Work item:
Search the material below for the string "lines" and copy each line where it appears.

[Data in this exercise — start]

(** The floats of field [j] of every row, in row order. *)
Fixpoint field_floats (j : nat) (reader : list (list string))
    : option (list pyfloat) :=
  match reader with
  | [] => Some []
  | row :: reader' =>
      match nth_error row j with
      | None => None
      | Some s =>
          match float s, field_floats j reader' with
          | Some x, Some c => Some (x :: c)
          | _, _ => None
          end
      end
  end.

(** The array holds the table of the text, with [k] columns. *)
Definition holds_grid (k : nat) (text : string) (a : ndarray) : Prop :=
  shape a = [length (csv_reader text); k] /\
  forall i j row field,
    nth_error (csv_reader text) i = Some row ->
    nth_error row j = Some field ->
    exists x, float field = Some x /\ entry a i j = Some x.

(** The files a history leaves open, most recent first: an open of a file
    of the directory [dir] holds it until its close. *)
Fixpoint still_open (dir : string -> option string) (tr : list event)
    (held : list string) : list string :=
  match tr with
  | [] => held
  | EvOpen path _ :: tr' =>
      still_open dir tr'
        (match dir path with Some _ => path :: held | None => held end)
  | EvClose path :: tr' =>
      still_open dir tr'
        (filter (fun held_path => negb (String.eqb held_path path)) held)
  | _ :: tr' => still_open dir tr' held
  end.

Definition no_plot_call (tr : list event) : bool :=
  forallb (fun ev => negb (is_plot ev)) tr.

End Coverage.

(** The same imported code with the NumPy behaviour on ragged rows set. *)
Definition with_numpy (R : Runtime) (raises : bool) : Runtime := {|
  pyfloat := @pyfloat R;
  float := @float R;
  csv_reader := @csv_reader R;
  ragged_raises := raises
|}.

(** ** A runtime to run the script on concrete files

    Integer literals for [float] and comma/line splitting for
    [csv.reader], which is what the imported code does on such texts. *)

Module Sample.

Definition LF : string := String (Ascii.ascii_of_nat 10) EmptyString.

(** [s.split(sep)] for a one-character separator. *)
Fixpoint split_on (sep : Ascii.ascii) (s : string) : list string :=
  match s with
  | EmptyString => [EmptyString]
  | String c s' =>
      if Ascii.eqb c sep then EmptyString :: split_on sep s'
      else
        match split_on sep s' with
        | [] => [String c EmptyString]
        | f :: fs => String c f :: fs
        end
  end.

Definition lines (text : string) : list string :=
  match rev (split_on (Ascii.ascii_of_nat 10) text) with
  | EmptyString :: r => rev r
  | _ => split_on (Ascii.ascii_of_nat 10) text
  end.

Definition fields (line : string) : list string :=
  match line with
  | EmptyString => []
  | _ => split_on (Ascii.ascii_of_nat 44) line
  end.

Definition int_literal (s : string) : option Z :=
  option_map Z.of_int (NilZero.int_of_string s).

Definition runtime (ragged : bool) : Runtime := {|
  pyfloat := Z;
  float := int_literal;
  csv_reader := fun text => map fields (lines text);
  ragged_raises := ragged
|}.

(** NumPy 1.24 and later, and the releases before. *)
Definition modern : Runtime := runtime true.
Definition legacy : Runtime := runtime false.

Definition dir (initial wsp : option string) : string -> option string :=
  fun path =>
    if String.eqb path "initial.csv" then initial
    else if String.eqb path "wsp.csv" then wsp
    else None.

Definition environment (initial wsp : option string) : environ :=
  Environ [] "" (dir initial wsp).

Definition two_columns : string := "1,2" ++ LF ++ "3,4" ++ LF.
Definition three_columns : string := "1,2,3" ++ LF ++ "4,5,6" ++ LF.
Definition one_column : string := "1" ++ LF ++ "2" ++ LF.
Definition ragged_rows : string := "1,2" ++ LF ++ "3" ++ LF.
Definition bad_field : string := "1,2" ++ LF ++ "3,x" ++ LF.

End Sample.

(** * Properties *)

Section Properties.

Context {R : Runtime}.

(** ** Lists *)

Lemma Forall2_nth_error_left {A B : Type} (P : A -> B -> Prop) l l' :
  Forall2 P l l' ->
  forall i a, nth_error l i = Some a ->
  exists b, nth_error l' i = Some b /\ P a b.
Proof.
  induction 1 as [|a0 b0 l l' Hab _ IH]; intros [|i] a Hi; simpl in *;
    try discriminate.
  - injection Hi as <-. now exists b0.
  - now apply IH.
Qed.

Lemma Forall2_same_length {A B : Type} (P : A -> B -> Prop) l l' :
  Forall2 P l l' -> length l = length l'.
Proof. induction 1; simpl; congruence. Qed.

(** ** The conversion loop *)

Lemma float_row_inv row xs :
  float_row row = Ok xs -> Forall2 (fun s x => float s = Some x) row xs.
Proof.
  revert xs. induction row as [|s row IH]; simpl; intros xs H.
  - injection H as <-. constructor.
  - destruct (float s) as [x|] eqn:Hs; try discriminate.
    destruct (float_row row) as [ys|] eqn:Hr; try discriminate.
    injection H as <-. constructor; auto.
Qed.

Lemma float_row_raises row e : float_row row = Raise e -> e = ValueError.
Proof.
  induction row as [|s row IH]; simpl; try discriminate.
  destruct (float s); [|congruence].
  destruct (float_row row); [discriminate|].
  intros H. injection H as <-. now apply IH.
Qed.

Lemma float_row_total row :
  forallb parses row = true -> exists xs, float_row row = Ok xs.
Proof.
  induction row as [|s row IH]; simpl; intros H.
  - now exists [].
  - apply andb_prop in H as [Hs Hrow]. unfold parses in Hs.
    destruct (float s) as [x|]; try discriminate.
    destruct (IH Hrow) as [xs ->]. now exists (x :: xs).
Qed.

Lemma float_row_malformed row :
  existsb (fun s => negb (parses s)) row = true ->
  float_row row = Raise ValueError.
Proof.
  induction row as [|s row IH]; simpl; try discriminate.
  unfold parses at 1. destruct (float s); simpl; auto.
  intros H. rewrite (IH H). reflexivity.
Qed.

Lemma for_rows_acc reader : forall data,
  for_rows reader data =
  match for_rows reader [] with
  | Ok d => Ok (data ++ d)
  | Raise e => Raise e
  end.
Proof.
  induction reader as [|row reader IH]; simpl; intros data.
  - now rewrite app_nil_r.
  - destruct (float_row row) as [r|e]; auto.
    rewrite (IH (data ++ [r])), (IH [r]).
    destruct (for_rows reader []); auto.
    now rewrite <- app_assoc.
Qed.

Lemma for_rows_inv reader : forall data,
  for_rows reader [] = Ok data ->
  Forall2 (fun row r => float_row row = Ok r) reader data.
Proof.
  induction reader as [|row reader IH]; simpl; intros data H.
  - injection H as <-. constructor.
  - destruct (float_row row) as [r|] eqn:Hr; try discriminate.
    rewrite for_rows_acc in H.
    destruct (for_rows reader []) as [d|] eqn:Hd; try discriminate.
    injection H as <-. simpl. constructor; auto.
Qed.

Lemma for_rows_raises reader e :
  for_rows reader [] = Raise e -> e = ValueError.
Proof.
  induction reader as [|row reader IH]; simpl; try discriminate.
  destruct (float_row row) as [r|e'] eqn:Hr.
  - rewrite for_rows_acc. destruct (for_rows reader []); try discriminate.
    intros H. injection H as <-. now apply IH.
  - intros H. injection H as <-. now apply float_row_raises in Hr.
Qed.

Lemma for_rows_total reader :
  forallb (forallb parses) reader = true ->
  exists data, for_rows reader [] = Ok data.
Proof.
  induction reader as [|row reader IH]; simpl; intros H.
  - now exists [].
  - apply andb_prop in H as [Hrow Hrest].
    destruct (float_row_total _ Hrow) as [r ->].
    destruct (IH Hrest) as [d Hd].
    rewrite for_rows_acc, Hd. now exists ([r] ++ d).
Qed.

Lemma for_rows_malformed reader :
  existsb (fun row => existsb (fun s => negb (parses s)) row) reader = true ->
  for_rows reader [] = Raise ValueError.
Proof.
  induction reader as [|row reader IH]; simpl; try discriminate.
  intros H. destruct (float_row row) as [r|e] eqn:Hr.
  - apply orb_prop in H as [H|H].
    + rewrite (float_row_malformed _ H) in Hr. discriminate.
    + rewrite for_rows_acc, (IH H). reflexivity.
  - now rewrite (float_row_raises _ _ Hr).
Qed.

(** ** Arrays *)

Lemma rows_keep_lengths reader data :
  Forall2 (fun row r => float_row row = Ok r) reader data ->
  Forall2 (fun (row : list string) (r : list pyfloat) => length row = length r)
          reader data.
Proof.
  induction 1 as [|row r reader data Hr _ IH]; constructor; auto.
  apply float_row_inv in Hr. now apply Forall2_same_length in Hr.
Qed.

Lemma same_length_transfer (row : list string) (r : list pyfloat) reader data :
  length row = length r ->
  Forall2 (fun (row : list string) (r : list pyfloat) => length row = length r)
          reader data ->
  same_length r data = same_length row reader.
Proof.
  intros Hlen H. unfold same_length.
  induction H as [|row' r' reader data Hr _ IH]; simpl; auto.
  now rewrite IH, Hr, Hlen.
Qed.

Lemma pick_length j rows c : pick j rows = Some c -> length c = length rows.
Proof.
  revert c. induction rows as [|r rows IH]; simpl; intros c H.
  - injection H as <-. reflexivity.
  - destruct (nth_error r j); [|discriminate].
    destruct (pick j rows) as [c'|]; [|discriminate].
    injection H as <-. simpl. now rewrite (IH c').
Qed.

(** Two columns of one array have the same size, so the size check of
    [scatter] passes in this script. *)
Lemma columns_same_size a j k x y :
  column a j = Ok x -> column a k = Ok y ->
  Nat.eqb (length x) (length y) = true.
Proof.
  destruct a as [items|n rows]; simpl; [discriminate|].
  destruct (Nat.ltb j n); [|discriminate].
  destruct (pick j rows) as [cx|] eqn:Hx; [|discriminate].
  destruct (Nat.ltb k n); [|discriminate].
  destruct (pick k rows) as [cy|] eqn:Hy; [|discriminate].
  intros E1 E2. injection E1 as <-. injection E2 as <-.
  apply Nat.eqb_eq.
  now rewrite (pick_length _ _ _ Hx), (pick_length _ _ _ Hy).
Qed.

(** ** The loader and the script as decision trees *)

Lemma csv_loader_eq path w :
  csv_loader path w =
  match files (env w) path with
  | None => (Raise FileNotFoundError, log (EvOpen path ReadText) w)
  | Some text =>
      (array_of text, log (EvClose path) (log (EvOpen path ReadText) w))
  end.
Proof.
  unfold csv_loader, with_open, bind, open, finally, lift, emit, array_of.
  destruct (files (env w) path) as [text|]; simpl; auto.
  destruct (for_rows (csv_reader text) []); reflexivity.
Qed.
(** What the open run satisfies between two iterations. *)
Definition cur_ok (st : scan_state) : Prop :=
  current_color st = COLORS text
  \/ ((current_color st = COLORS json_key
       \/ current_color st = COLORS json_value)
      /\ exists r, current_text st = QUOTE :: r).

(** The state with [t] appended to the open run. *)
Definition extend (st : scan_state) (t : str) : scan_state :=
  {| segments := segments st; in_string := in_string st;
     in_key := in_key st; escape_next := escape_next st;
     current_text := current_text st ++ t;
     current_color := current_color st |}.

(** Line 188 of [create_frame]:
    [visible_tokens / len(tokens) if tokens else 0], the filled share of
    the progress bar. *)
Definition progress_of (visible_tokens : Z) (tokens : list Z) : result Q :=
  match tokens with
  | [] => Ok 0%Q
  | _ :: _ => truediv visible_tokens (len tokens)
  end.

(** Reading order of the drawn text: [p] is read before [q] when it is
    on a line above it, or on the same line and ends at or before the
    point where [q] starts. *)
Definition reads_before (text_width : str -> Z) (p q : draw_text) : Prop :=
  at_y p < at_y q
  \/ (at_y p = at_y q /\ at_x p + text_width (drawn p) <= at_x q).

(* ================================================================== *)
(** ** The classifier keeps every character *)

Lemma emitted_flush st : emitted (flush_segment st) = emitted st.
Proof.
  unfold emitted, flush_segment.
  destruct (current_text st) as [|c r] eqn:E; [now rewrite E|].
  cbn [segments current_text].
  rewrite map_app, concat_app. cbn. now rewrite !app_nil_r.
Qed.

Lemma emitted_append c st : emitted (append_char c st) = emitted st ++ [c].
Proof. unfold emitted; cbn. now rewrite app_assoc. Qed.

Lemma emitted_set_color col st : emitted (set_color col st) = emitted st.
Proof. reflexivity. Qed.

Lemma emitted_set_escape b st : emitted (set_escape b st) = emitted st.
Proof. reflexivity. Qed.

Lemma emitted_set_string s k st : emitted (set_string s k st) = emitted st.
Proof. reflexivity. Qed.

Lemma current_text_flush st : current_text (flush_segment st) = [].
Proof.
  unfold flush_segment. destruct (current_text st) eqn:E; [exact E|reflexivity].
Qed.

Ltac emitted_norm :=
  repeat first
    [ rewrite emitted_set_color | rewrite emitted_set_escape
    | rewrite emitted_set_string | rewrite emitted_flush
    | rewrite emitted_append ].

Lemma emitted_scan_char c rest st :
  emitted (scan_char c rest st) = emitted st ++ [c].
Proof.
  unfold scan_char.
  repeat match goal with
         | |- context [if ?b then _ else _] => destruct b
         end; cbv zeta; emitted_norm; reflexivity.
Qed.

Lemma emitted_scan s : forall st, emitted (scan s st) = emitted st ++ s.
Proof.
  induction s as [|c rest IH]; intros st; cbn [scan].
  - now rewrite app_nil_r.
  - rewrite IH, emitted_scan_char, <- app_assoc. reflexivity.
Qed.

(** C1. For every input string, the texts of the segments the scan
    produces, concatenated in order, are the input string. *)
Theorem classify_concat (s : str) : List.concat (map fst (classify s)) = s.
Proof.
  unfold classify.
  set (st := flush_segment (scan s scan_init)).
  assert (E : emitted st = s).
  { subst st. rewrite emitted_flush, emitted_scan. reflexivity. }
  unfold emitted in E. subst st.
  rewrite current_text_flush, app_nil_r in E. exact E.
Qed.

(* ================================================================== *)
(** ** No empty segment *)

Lemma nonempty_flush st : nonempty_segments st -> nonempty_segments (flush_segment st).
Proof.
  unfold nonempty_segments, flush_segment. intros H.
  destruct (current_text st) as [|c r] eqn:E; [exact H|].
  cbn [segments]. apply Forall_app. split; [exact H|].
  constructor; [cbn; discriminate|constructor].
Qed.

Lemma nonempty_append c st : nonempty_segments st -> nonempty_segments (append_char c st).
Proof. exact (fun H => H). Qed.

Lemma nonempty_set_color col st :
  nonempty_segments st -> nonempty_segments (set_color col st).
Proof. exact (fun H => H). Qed.

Lemma nonempty_set_escape b st :
  nonempty_segments st -> nonempty_segments (set_escape b st).
Proof. exact (fun H => H). Qed.

Lemma nonempty_set_string s k st :
  nonempty_segments st -> nonempty_segments (set_string s k st).
Proof. exact (fun H => H). Qed.

Create HintDb nonempty.
#[local] Hint Resolve nonempty_flush nonempty_append nonempty_set_color
  nonempty_set_escape nonempty_set_string : nonempty.

Lemma nonempty_scan_char c rest st :
  nonempty_segments st -> nonempty_segments (scan_char c rest st).
Proof.
  intros H. unfold scan_char.
  repeat match goal with
         | |- context [if ?b then _ else _] => destruct b
         end; cbv zeta; auto 10 with nonempty.
Qed.
Lemma addCounters_comm c (u1 u2 : Update.t num) :
  addCounters (addCounters c u1) u2 = addCounters (addCounters c u2) u1.
Proof.
  destruct c as [[[w d] l] n]. simpl.
  repeat match goal with |- (_, _) = (_, _) => f_equal end; lia.
Qed.

Lemma sumStats_comm :
  (forall a b c : num, (a + b) + c = a + (b + c)) ->
  (forall a b : num, a + b = b + a) ->
  forall (e : Entry.t num) u1 u2,
    sumStats (sumStats e u1) u2 = sumStats (sumStats e u2) u1.
Proof.
  intros Hassoc Hcomm e u1 u2. unfold sumStats. simpl.
  assert (Hswap : forall a b c : num, (a + b) + c = (a + c) + b).
  { intros a b c. now rewrite !Hassoc, (Hcomm b c). }
  f_equal; try apply Hswap; lia.
Qed.

Lemma playerRows_Permutation name ts ts' :
  Permutation ts ts' ->
  Permutation (playerRows results name ts) (playerRows results name ts').
Proof. intros Hp. unfold playerRows. now apply Permutation_flat_map. Qed.
Fixpoint le_bytes (k : nat) (x : N) : list byte :=
  match k with
  | O => []
  | S k => Ascii.ascii_of_N (x mod 256) :: le_bytes k (x / 256)
  end.

Fixpoint le_value (b : list byte) : N :=
  match b with
  | [] => 0
  | c :: b => (Ascii.N_of_ascii c + 256 * le_value b)%N
  end.

Lemma bytes_string_bytes s : bytes_string (string_bytes s) = s.
Proof. apply String.string_of_list_ascii_of_string. Qed.

Lemma string_bytes_string b : string_bytes (bytes_string b) = b.
Proof. apply String.list_ascii_of_string_of_list_ascii. Qed.

#[export] Instance string_bytes_inj : Inj (=) (=) string_bytes.
Proof. intros s t H. rewrite <-(bytes_string_bytes s), H. apply bytes_string_bytes. Qed.

Lemma length_string_bytes s : length (string_bytes s) = String.length s.
Proof. unfold string_bytes. induction s as [|c s IH]; simpl; [done|]. by rewrite IH. Qed.

Lemma string_bytes_app s t : string_bytes (s +:+ t) = string_bytes s ++ string_bytes t.
Proof.
  unfold string_bytes, String.app. induction s as [|c s IH]; simpl; [done|].
  f_equal. apply IH.
Qed.

Lemma length_le_bytes k x : length (le_bytes k x) = k.
Proof. revert x; induction k as [|k IH]; intros x; simpl; auto. Qed.

Lemma le_value_bytes k x : le_value (le_bytes k x) = (x mod 256 ^ N.of_nat k)%N.
Proof.
  revert x; induction k as [|k IH]; intros x; simpl le_bytes; simpl le_value.
  { rewrite N.mod_1_r. done. }
  rewrite IH, Ascii.N_ascii_embedding by (apply N.mod_upper_bound; done).
  rewrite Nat2N.inj_succ, N.pow_succ_r' by lia.
  rewrite N.Div0.mod_mul_r. lia.
Qed.

Lemma le_value_u32 x : (x <= u32_max)%N -> le_value (le_bytes 4 x) = x.
Proof.
  intros Hx. rewrite le_value_bytes. apply N.mod_small.
  unfold u32_max in Hx. change (256 ^ N.of_nat 4)%N with 4294967296%N. lia.
Qed.

Lemma le_value_bound b : (le_value b < 256 ^ N.of_nat (length b))%N.
Proof.
  induction b as [|c b IH]; simpl le_value; [done|].
  simpl length. rewrite Nat2N.inj_succ, N.pow_succ_r' by lia.
  pose proof (Ascii.N_ascii_bounded c). lia.
Qed.

Lemma app_inj_length {A} (l1 l2 k1 k2 : list A) :
  length l1 = length k1 -> l1 ++ l2 = k1 ++ k2 -> l1 = k1 /\ l2 = k2.
Proof. intros Hlen H. by apply app_inj_1. Qed.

[Data in this exercise — finish]

Task output:
Definition lines (text : string) : list string :=
  csv_reader := fun text => map fields (lines text);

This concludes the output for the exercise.